Descrizione blog


La scrittura è uno strumento di conoscenza.
Fa luce dentro di te e rende chiaro qualcosa che prima era oscuro.

venerdì 13 marzo 2026

L’ISOLA CHE C’È DI FILOMENA CARRELLA

 

L’ISOLA CHE C’È DI FILOMENA CARRELLA

 

Fin dal titolo che dà corpo all’immaginato, il libro di Filomena Carrella ci conduce in un luogo che è più di un luogo. È un approdo. Un approdo fisico e spirituale, Filicudi, minuscola per estensione ma sterminata per orizzonte, dove il mare non bagna soltanto la terra: la plasma, la rivela, la custodisce.

È qui che Pen e Zen, due fratellini segnati da una frattura affettiva troppo grande per la loro età, imparano nuovamente a respirare. L’isola li accoglie senza interrogare, come una madre silenziosa che non promette guarigioni ma offre spazi: spazi di vento, di luce, di silenzi che curano più di mille parole.
La loro estate non cancella il dolore, ma ne scioglie i nodi, restituendo ai bambini la possibilità di sentirsi di nuovo interi.

Eppure la vera rivelazione arriva con Bebelle, una foca monaca dal destino fragile, creatura liminale che appartiene sia all’acqua sia alla parola favolosa. Il suo apparire non è un artificio narrativo: è una chiamata.
Chiede ai bambini, e a noi, di riconsiderare il rapporto con la diversità, che spesso giudichiamo prima ancora di comprenderla. Bebelle è l’innocenza esposta, la vita che non ha strumenti per difendersi e che proprio per questo chiede responsabilità, dedizione, cura.

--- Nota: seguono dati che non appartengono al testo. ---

Definition order_status (b : t) (order_id : string) : Action UpstoxOrderStatusResponse :=
  text <-? http_call map_status false (default_headers b) Get
             (base_url b +:+ "/v2/order/details?order_id=" +:+ order_id) NoBody;
  decoded "upstox status" decode_status text.

Definition ping_user_profile (b : t) : Action unit :=
  http_call map_status true (default_headers b) Get (base_url b +:+ "/v2/user/profile") NoBody ;?
  se_ret tt.

Definition submit (b : t) (intent : BrokerOrder) : Action SubmitAck :=
  guarded BrokerId.Upstox BrokerOp.Submit (bo_correlation_id intent)
    (place_order b (intent_to_upstox_body intent default_instrument_token_resolver)) ack.
Definition modify (b : t) (m : OrderModification) : Action unit :=
  guarded BrokerId.Upstox BrokerOp.Modify CorrelationId.NIL
    (modify_order b (modification_to_upstox_body m)) Ok.
Definition cancel (b : t) (broker_order_id : string) : Action unit :=
  guarded BrokerId.Upstox BrokerOp.Cancel CorrelationId.NIL (cancel_order b broker_order_id) Ok.
Definition status (b : t) (broker_order_id : string) : Action OrderStatus :=
  guarded BrokerId.Upstox BrokerOp.Status CorrelationId.NIL (order_status b broker_order_id)
    (fun r => Ok (order_status_response_to_status r)).
Definition ready (b : t) : AdapterState -> ReadyState.t * AdapterState :=
  probe BrokerId.Upstox (validate (creds b)) (ping_user_profile b).

Definition adapter (b : t) : BrokerAdapter AdapterState :=
  mk_BrokerAdapter BrokerId.Upstox (submit b) (modify b) (cancel b) (status b) (ready b).
End client.
Definition metric_subject : string := "broker.metric." +:+ broker_id_token BrokerId.Upstox.
End Upstox.

(** ** Dhan *)

Module Dhan.
Record DhanCredentials := mk_DhanCredentials { client_id : string; access_token : string }.

Definition validate (c : DhanCredentials) : result unit string :=
  validate_all [(client_id c, "dhan client_id is empty"); (access_token c, "dhan access_token is empty")].
Definition DHAN_API_BASE : string := "https://api.dhan.co".

Record DhanPlaceOrderBody := mk_DhanPlaceOrderBody {
  dhan_client_id : string;
  transaction_type : string;
  exchange_segment : string;
  product_type : string;
  order_type : string;
  validity : string;
  security_id : string;
  quantity : Z;
  price : f64;
}.

Definition intent_to_dhan_body (intent : BrokerOrder) (client : string)
  (security_id_resolver : Z -> string) : DhanPlaceOrderBody :=
  let '(order_type, price) :=
    match bo_order_type intent with
    | OrderType.Market => ("MARKET", f_zero)
    | OrderType.Limit => ("LIMIT", paise_to_rupee_f64 (bo_limit_paise intent))
    end in
  mk_DhanPlaceOrderBody client (side_word (bo_side intent)) (segment_word (bo_exchange intent))
    "INTRADAY" order_type "DAY" (security_id_resolver (bo_symbol_raw intent))
    (Qty.raw (bo_quantity intent)) price.
Definition place_fields (b : DhanPlaceOrderBody) : list (string * Field) :=
  [("dhanClientId", FStr (dhan_client_id b)); ("transactionType", FStr (transaction_type b));
   ("exchangeSegment", FStr (exchange_segment b)); ("productType", FStr (product_type b));
   ("orderType", FStr (order_type b)); ("validity", FStr (validity b));
   ("securityId", FStr (security_id b)); ("quantity", FInt (quantity b)); ("price", FFloat (price b))].

Record DhanModifyOrderBody := mk_DhanModifyOrderBody {
  m_order_id : string;
  m_order_type : option string;
  m_quantity : option Z;
  m_price : option f64;
}.
Definition modification_to_dhan_body (m : OrderModification) : DhanModifyOrderBody :=
  mk_DhanModifyOrderBody (om_broker_order_id m) ((fun _ => "LIMIT") <$> om_new_limit_paise m)
    (Qty.raw <$> om_new_quantity m) (paise_to_rupee_f64 <$> om_new_limit_paise m).
Definition modify_fields (b : DhanModifyOrderBody) : list (string * Field) :=
  [("orderId", FStr (m_order_id b))] ++ opt_field "orderType" FStr (m_order_type b)
  ++ opt_field "quantity" FInt (m_quantity b) ++ opt_field "price" FFloat (m_price b).

Definition default_security_id_resolver (symbol_raw : Z) : string := pretty symbol_raw.

(** *** Answers *)

Record DhanPlaceOrderResponse := mk_DhanPlaceOrderResponse {
  p_order_id : string; p_order_status : option string }.
Record DhanOrderStatusResponse := mk_DhanOrderStatusResponse {
  o_order_id : string; o_order_status : string; o_filled_qty : Z; o_avg_price : f64 }.

Definition dhan_status_to_fsm (status : string) : OrderLifecycleState.t :=
  if bool_decide (status ∈ ["TRADED"; "FILLED"]) then OrderLifecycleState.Filled
  else if bool_decide (status ∈ ["CANCELLED"; "EXPIRED"]) then OrderLifecycleState.Cancelled
  else if decide (status = "REJECTED") then OrderLifecycleState.Rejected
  else if bool_decide (status ∈ ["PARTIAL"; "PARTIALLY_TRADED"]) then OrderLifecycleState.PartiallyFilled
  else OrderLifecycleState.Submitted.

Definition order_status_response_to_status (r : DhanOrderStatusResponse) : OrderStatus :=
  mk_OrderStatus (o_order_id r) (dhan_status_to_fsm (o_order_status r)) (Qty.new (o_filled_qty r))
    (rupees_to_paise (o_avg_price r)) None.

Definition map_status (status : Z) (body : string) : BrokerError.t :=
  classify_status status (truncate_bytes body).

Class Codec := {
  decode_place : string -> result DhanPlaceOrderResponse string;
  decode_status : string -> result DhanOrderStatusResponse string;
}.

Record t := mk { creds : DhanCredentials; base_url : string }.

Section client.
Context `{Transport} `{Codec}.

Definition with_base_url (c : DhanCredentials) (base : string) : result (t * AdapterState) BrokerError.t :=
  match built (validate c) with Ok w => Ok (mk c base, w) | Err e => Err e end.
Definition new (c : DhanCredentials) : result (t * AdapterState) BrokerError.t :=
  with_base_url c DHAN_API_BASE.

Definition default_headers (b : t) : result (list (string * string)) BrokerError.t :=
  match checked_header "invalid access token: " (access_token (creds b)) with
  | Ok v => Ok [("access-token", v); ("content-type", "application/json")]
  | Err e => Err e
  end.

Definition place_order (b : t) (body : DhanPlaceOrderBody) : Action string :=
  text <-? http_call map_status false (default_headers b) Post (base_url b +:+ "/v2/orders")
             (JsonBody (place_fields body));
  parsed <-? decoded "dhan place_order" decode_place text;
  se_ret (p_order_id parsed).

Definition modify_order (b : t) (order_id : string) (body : DhanModifyOrderBody) : Action unit :=
  http_call map_status false (default_headers b) Put (base_url b +:+ "/v2/orders/" +:+ order_id)
    (JsonBody (modify_fields body)) ;?
  se_ret tt.

Definition cancel_order (b : t) (order_id : string) : Action unit :=
  http_call map_status false (default_headers b) Delete (base_url b +:+ "/v2/orders/" +:+ order_id) NoBody ;?
  se_ret tt.

Definition order_status (b : t) (order_id : string) : Action DhanOrderStatusResponse :=
  text <-? http_call map_status false (default_headers b) Get (base_url b +:+ "/v2/orders/" +:+ order_id) NoBody;
  decoded "dhan status" decode_status text.

Definition ping_orders (b : t) : Action unit :=
  http_call map_status true (default_headers b) Get (base_url b +:+ "/v2/orders") NoBody ;?
  se_ret tt.

Definition submit (b : t) (intent : BrokerOrder) : Action SubmitAck :=
  guarded BrokerId.Dhan BrokerOp.Submit (bo_correlation_id intent)
    (place_order b (intent_to_dhan_body intent (client_id (creds b)) default_security_id_resolver)) ack.
Definition modify (b : t) (m : OrderModification) : Action unit :=
  guarded BrokerId.Dhan BrokerOp.Modify CorrelationId.NIL
    (modify_order b (om_broker_order_id m) (modification_to_dhan_body m)) Ok.
Definition cancel (b : t) (broker_order_id : string) : Action unit :=
  guarded BrokerId.Dhan BrokerOp.Cancel CorrelationId.NIL (cancel_order b broker_order_id) Ok.
Definition status (b : t) (broker_order_id : string) : Action OrderStatus :=
  guarded BrokerId.Dhan BrokerOp.Status CorrelationId.NIL (order_status b broker_order_id)
    (fun r => Ok (order_status_response_to_status r)).
Definition ready (b : t) : AdapterState -> ReadyState.t * AdapterState :=
  probe BrokerId.Dhan (validate (creds b)) (ping_orders b).

Definition adapter (b : t) : BrokerAdapter AdapterState :=
  mk_BrokerAdapter BrokerId.Dhan (submit b) (modify b) (cancel b) (status b) (ready b).
End client.
Definition metric_subject : string := "broker.metric." +:+ broker_id_token BrokerId.Dhan.
End Dhan.

(** ** Angel One *)

Module AngelOne.
Record SmartApiCredentials := mk_SmartApiCredentials {
  api_key : string;
  jwt_token : string;
  client_code : string;
  local_ip : string;
  public_ip : string;
  mac_address : string;
}.

Definition new_credentials (api_key jwt_token client_code : string) : SmartApiCredentials :=
  mk_SmartApiCredentials api_key jwt_token client_code EmptyString EmptyString EmptyString.
Definition with_identification (local_ip public_ip mac_address : string) (c : SmartApiCredentials)
  : SmartApiCredentials :=
  mk_SmartApiCredentials (api_key c) (jwt_token c) (client_code c) local_ip public_ip mac_address.
Definition validate (c : SmartApiCredentials) : result unit string :=
  validate_all [(api_key c, "angelone api_key is empty"); (jwt_token c, "angelone jwt_token is empty");
                (client_code c, "angelone client_code is empty")].
Definition SMARTAPI_BASE : string := "https://apiconnect.angelbroking.com".

Record SmartApiPlaceOrderBody := mk_SmartApiPlaceOrderBody {
  transactiontype : string;
  variety : string;
  ordertype : string;
  producttype : string;
  duration : string;
  price : string;
  quantity : string;
  tradingsymbol : string;
  symboltoken : string;
  exchange : string;
}.

Definition intent_to_smartapi_body (intent : BrokerOrder)
  (symbol_token_resolver tradingsymbol_resolver : Z -> string) : SmartApiPlaceOrderBody :=
  let '(ordertype, price) :=
    match bo_order_type intent with
    | OrderType.Market => ("MARKET", "0")
    | OrderType.Limit => ("LIMIT", paise_to_rupee_string (bo_limit_paise intent))
    end in
  mk_SmartApiPlaceOrderBody (side_word (bo_side intent)) "NORMAL" ordertype "INTRADAY" "DAY" price
    (pretty (Qty.raw (bo_quantity intent))) (tradingsymbol_resolver (bo_symbol_raw intent))
    (symbol_token_resolver (bo_symbol_raw intent)) (Exchange.as_str (bo_exchange intent)).
Definition place_fields (b : SmartApiPlaceOrderBody) : list (string * Field) :=
  [("transactiontype", FStr (transactiontype b)); ("variety", FStr (variety b));
   ("ordertype", FStr (ordertype b)); ("producttype", FStr (producttype b));
   ("duration", FStr (duration b)); ("price", FStr (price b)); ("quantity", FStr (quantity b));
   ("tradingsymbol", FStr (tradingsymbol b)); ("symboltoken", FStr (symboltoken b));
   ("exchange", FStr (exchange b))].

Record SmartApiModifyOrderBody := mk_SmartApiModifyOrderBody {
  m_orderid : string;
  m_variety : string;
  m_price : option string;
  m_quantity : option string;
  m_ordertype : option string;
}.
Definition modification_to_smartapi_body (m : OrderModification) : SmartApiModifyOrderBody :=
  mk_SmartApiModifyOrderBody (om_broker_order_id m) "NORMAL"
    (paise_to_rupee_string <$> om_new_limit_paise m)
    ((fun q => pretty (Qty.raw q)) <$> om_new_quantity m)
    ((fun _ => "LIMIT") <$> om_new_limit_paise m).
Definition modify_fields (b : SmartApiModifyOrderBody) : list (string * Field) :=
  [("orderid", FStr (m_orderid b)); ("variety", FStr (m_variety b))]
  ++ opt_field "price" FStr (m_price b) ++ opt_field "quantity" FStr (m_quantity b)
  ++ opt_field "ordertype" FStr (m_ordertype b).

Definition default_symbol_token_resolver (symbol_raw : Z) : string := pretty symbol_raw.
Definition default_tradingsymbol_resolver (symbol_raw : Z) : string :=
  "SYM-" +:+ pretty symbol_raw +:+ "-EQ".

(** *** Answers *)

Record SmartApiEnvelope (A : Type) := mk_SmartApiEnvelope {
  e_status : bool; e_message : option string; e_errorcode : option string; e_data : option A }.
Arguments mk_SmartApiEnvelope {A}.
Arguments e_status {A} _.
Arguments e_message {A} _.
Arguments e_errorcode {A} _.
Arguments e_data {A} _.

Attorno a lei il racconto si addensa e si amplia, trasformandosi in una riflessione sulla comunità: quella reale, fatta di persone che intervengono quando una creatura è in pericolo, e quella simbolica, che unisce esseri umani e animali in un unico respiro. L’isola, in questi momenti, rivela la sua natura più autentica: un luogo in cui la fragilità non viene respinta, ma accolta.

La scrittura della Carrella ha un tratto limpido, luminoso, come se ogni frase portasse con sé l’intenzione di proteggere ciò che narra. Nelle sue parole la luce non è semplice metafora: è presenza, insiste sulle cose, le attraversa, dà loro consistenza.

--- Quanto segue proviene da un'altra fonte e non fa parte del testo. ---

(* ===== verification/VendorFeed.v ===== *)
(** The polling feed of the exchange vendor (bin/upstox_feed.rs of hedge-market-data): the start-up
    probe, the three polling loops, the extraction of the vendor's JSON answers and everything the
    process publishes. *)

From S2P Require Import Prelude Ieee Bytes Core Schemas LiveRoute Wire UiJoin VendorHttp Vendors.
From Stdlib Require Import Ascii.

(** What else is read of JSON documents. The entries of an object come in the order of the map. *)
Class JsonRead `{J : Json} := {
  as_u64 : Value -> option Z;
  as_array : Value -> option (list Value);
  as_object : Value -> option (list (string * Value));
}.

(** ** Texts *)

Fixpoint split (c : ascii) (s : string) : list string :=
  match s with
  | EmptyString => [EmptyString]
  | String a rest =>
    if Ascii.eqb a c then EmptyString :: split c rest
    else match split c rest with
         | x :: xs => String a x :: xs
         | [] => [String a EmptyString]
         end
  end.
Fixpoint split_once (c : ascii) (s : string) : option (string * string) :=
  match s with
  | EmptyString => None
  | String a rest =>
    if Ascii.eqb a c then Some (EmptyString, rest)
    else '(x, y) ← split_once c rest; Some (String a x, y)
  end.
Fixpoint replace_char (c : ascii) (d : string) (s : string) : string :=
  match s with
  | EmptyString => EmptyString
  | String a rest => (if Ascii.eqb a c then d else String a EmptyString) +:+ replace_char c d rest
  end.
Definition join (sep : string) (l : list string) : string :=
  match l with [] => EmptyString | x :: l => foldl (fun acc y => acc +:+ sep +:+ y) x l end.
(** [split_whitespace], concatenated: every white space character goes. *)
Fixpoint without_white_space (fuel : nat) (s : string) : string :=
  match fuel with
  | O => s
  | S fuel =>
    match s with
    | EmptyString => EmptyString
    | String a rest =>
      match strip_any white_space s with
      | Some r => without_white_space fuel r
      | None => String a (without_white_space fuel rest)
      end
    end
  end.
Lemma classify_name t : SubjectDomain.classify (name_of t) = Some (domain_of t).
Proof. by destruct t. Qed.

Lemma name_of_inj t1 t2 : name_of t1 = name_of t2 -> t1 = t2.
Proof.
  destruct t1, t2; intros H; cbn in H; try discriminate H; try reflexivity; f_equal.
  all: repeat (injection H as H); try exact H; by apply (inj pretty).
Qed.
End Subjects.

(** ** Errors and codecs *)

Inductive BusError (E : Type) : Type :=
| NatsConnect (message : string)
| NatsPublish (subject message : string)
| NatsSubscribe (subject message : string)
| Redis (stream : string) (source : E)
| Encode (message : string)
| Decode (message : string)
| MalformedEntry (id : string) (reason : string)
| SubscriptionClosed (subject : string).
Arguments NatsConnect {E} message.
Arguments NatsPublish {E} subject message.
Arguments NatsSubscribe {E} subject message.
Arguments Redis {E} stream source.
Arguments Encode {E} message.
Arguments Decode {E} message.
Arguments MalformedEntry {E} id reason.
Arguments SubscriptionClosed {E} subject.

(** [trait Codec<T>]; [E] is the error of the Redis client. *)
Class Codec (E T : Type) := {
  encode : T -> result (list Z) (BusError E);
  decode : list Z -> result T (BusError E);
}.
(** What a codec promises: it reads what it writes. *)
Class LawfulCodec {E T} (C : Codec E T) : Prop :=
  decode_encode v bytes : encode v = Ok bytes -> decode bytes = Ok v.
(* ===== verification/Observability.v ===== *)
(** The observability library (hedge-obs): the bounded log buffer and the degraded flags
    (degraded.rs), the latency tracer with its recorder and its bus emitter (tracer.rs, with the
    bounded rings of hedge-core/src/ring.rs), and the text form of a correlation identifier
    (correlation.rs). *)

From S2P Require Import Prelude Bytes Core Schemas Bus Supervisor.
From Stdlib Require Import Ascii.

(** ** Degraded flags *)

Module DegradedState.
Record t := mk { loki_unavailable : bool; jaeger_overloaded : bool }.
Definition new : t := mk false false.
Definition set_loki_unavailable (value : bool) (s : t) : t := mk value (jaeger_overloaded s).
Definition set_jaeger_overloaded (value : bool) (s : t) : t := mk (loki_unavailable s) value.
End DegradedState.

(** ** Bounded log buffer *)

Module BoundedRingLogBuffer.
Section buffer.
Context {T : Type}.

Record t := mk { buf : list (option T); head : nat; len : nat; capacity : nat }.

(** [None] is the panic of a zero capacity. *)
Definition new (n : nat) : option t :=
  if (n =? 0)%nat then None else Some (mk (replicate n None) 0 0 n).
Definition is_empty (b : t) : bool := (len b =? 0)%nat.
Definition is_full (b : t) : bool := (len b =? capacity b)%nat.

(** The slot [i]; its content is taken out. *)
Definition slot (b : t) (i : nat) : option T := mjoin (buf b !! i).

Definition push (value : T) (b : t) : option T * t :=
  if (len b =? capacity b)%nat then
    (slot b (head b), mk (<[head b := Some value]> (buf b)) ((head b + 1) mod capacity b) (len b) (capacity b))
  else
    (None, mk (<[(head b + len b) mod capacity b := Some value]> (buf b)) (head b) (len b + 1) (capacity b))%nat.

Fixpoint drain_slots (i n : nat) (b : t) : list T * t :=
  match n with
  | O => ([], b)
  | S n =>
    let idx := ((head b + i) mod capacity b)%nat in
    let v := slot b idx in
    let '(out, b) := drain_slots (S i) n (mk (<[idx := None]> (buf b)) (head b) (len b) (capacity b)) in
    (option_list v ++ out, b)
  end.
Definition drain (b : t) : list T * t :=
  let '(out, b) := drain_slots 0 (len b) b in
  (out, mk (buf b) 0 0 (capacity b)).

(** ** Specification: a queue of at most [capacity] values *)

Definition contents (b : t) : list T :=
  omap (fun i => slot b ((head b + i) mod capacity b)) (seq 0 (len b)).

Inductive op := Push (value : T) | Drain.
Inductive answer := Displaced (old : option T) | Drained (values : list T).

È la stessa luce che si ritrova nelle illustrazioni di Carmela Fasulo e nelle visioni di Alina Maslowski, capaci di restituire al lettore non solo l’immagine fisica dell’isola, ma il suo respiro interiore.

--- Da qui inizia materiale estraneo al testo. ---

Lemma ship_accounted config warn_enabled render ok w q : accounted config w q ->
  exists q', accounted config (ship config warn_enabled render ok w) q'.
Proof.
  intros Ha. pose proof (inv_channel _ _ _ Ha) as Hch. unfold ship. destruct (pc w) as [| e | e | e [c |] | e | | | | [| e rest] | e rest | e rest |] eqn:Hpc.
  - destruct Hch as [[ch room] Hch]. rewrite Hch. destruct ch as [| e ch]; [by exists q |]. exists q.
    apply accounted_move; cbn; rewrite ?Hpc; try done. intros x. unfold in_channel. rewrite Hch. cbn. tally. lia.
  - exists q. apply accounted_move; rewrite ?Hpc; try done; destruct ok; try done.
    all: intros x; unfold in_channel; cbn; tally; lia.
  - exists q. destruct warn_enabled; apply accounted_move; cbn; rewrite ?Hpc; try done;
      intros x; unfold in_channel; cbn; tally; lia.
  - destruct (call_step_effect config c (shared w) q (inv_has _ _ _ Ha)) as (c' & l & es & q' & -> & He).
    exists q'. eapply accounted_layer; [done | exact He | done | done | |done |]; cbn; rewrite Hpc; [done |].
    intros x. unfold in_calls. cbn. tally. lia.
  - exists q. apply accounted_move; cbn; rewrite ?Hpc; try done.
  - exists q. pose proof (accounted_move config w q (Pushing e) (shared w) [Paused (backoff w)] Ha) as H.
    cbn in H. rewrite Hpc in H. destruct H as [Hh Hc Hn Hf Hd Hp Hab]; try done.
  - exists q. apply accounted_move; rewrite ?Hpc; try done; by destruct (LokiLayer.unavailable (shared w)).
  - exists q. apply accounted_move; cbn; rewrite ?Hpc; try done.
  - destruct Ha as [[Hh Hc] _ Hn Hf Hd Hp Hab]. rewrite Hpc in *.
    pose proof (BoundedRingLogBuffer.drain_holds _ _ Hh) as Hdr.
    destruct (BoundedRingLogBuffer.drain (LokiLayer.backlog (shared w))) as [lines b].
    destruct Hdr as (-> & Hb & Hcb). exists []. split; cbn [move shared calls pc backoff ledger].
    + split; [done | by rewrite <- Hc].
    + done.
    + intros x. specialize (Hn x). unfold in_channel, in_calls in *. cbn in Hn |- *. tally. lia.
    + project. by rewrite Hf.
    + project. rewrite Hd. cbn. by rewrite !app_nil_r.
    + by project.
    + by project.
  - exists q. apply accounted_move; cbn; rewrite ?Hpc; try done.
  - exists q. apply accounted_move; rewrite ?Hpc; try done; destruct ok; try done;
      intros x; unfold in_channel; cbn; tally; lia.
  - exists q. apply accounted_move; cbn; rewrite ?Hpc; try done.
  - pose proof (buffer_effect config e (shared w) q (inv_has _ _ _ Ha)) as He.
    destruct (LokiLayer.buffer e (shared w)) as [l es].
    pose proof (effect_quiet _ _ _ _ _ _ _ _ He) as Hes.
    pose proof (accounted_layer config w q l _ es [e] [] (mk l (calls w) (Resending rest) (backoff w) (ledger w ++ es))
      Ha He eq_refl eq_refl) as H. cbn [pc] in H. rewrite Hpc in H.
    destruct H as [Hh Hc Hn Hf Hd Hp Hab]; [done | done | |].
    { intros x. cbn. unfold in_calls. cbn. tally. lia. }
    exists (keep (q ++ [e])). split; cbn [move shared calls pc backoff ledger in_hand unsent] in *; try done.
    + intros x. specialize (Hn x). unfold in_channel, in_calls in *. unfold move.
      cbn [shared calls] in *. revert Hn. rewrite app_assoc. tally. intros Hn. lia.
    + revert Hf. rewrite app_assoc. by project.
    + revert Hd. rewrite app_assoc. by project.
    + revert Hp. rewrite app_assoc. by project.
    + intros Hr. exfalso. destruct (inv_abandoned _ _ _ Ha) as [_ Hf']; [| by rewrite Hpc in Hf'].
      revert Hr. project. by intros [? _]%app_eq_nil.
  - exists q. destruct Ha as [Hh Hc Hn Hf Hd Hp Hab]. rewrite Hpc in *. by split.
Qed.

Nel racconto scorre un messaggio che non si impone, ma affiora con naturalezza: la cura è un atto etico.

Cura degli animali, della natura, delle relazioni, della parola stessa.
Perché ogni vita, umana o animale, merita di essere ascoltata.
E ogni gesto di gentilezza, per quanto piccolo, può cambiare una storia.

L’isola che c’è! diventa così un racconto di crescita e di rivelazione: non solo per Pen e Zen, ma per chi legge. È un invito a rallentare, a guardare ciò che ci circonda senza fretta, a riconoscere che la fragilità non è difetto, ma possibilità di incontro, crescita.

E soprattutto ricorda una verità semplice, che Carrella affida all’eco dell’isola:
donare amore non impoverisce, restituisce. Sempre.

Un libro per bambini, certo, ma anche per adulti che hanno dimenticato la via dell’incanto. Un approdo, appunto: di luce, di consapevolezza, di umanità.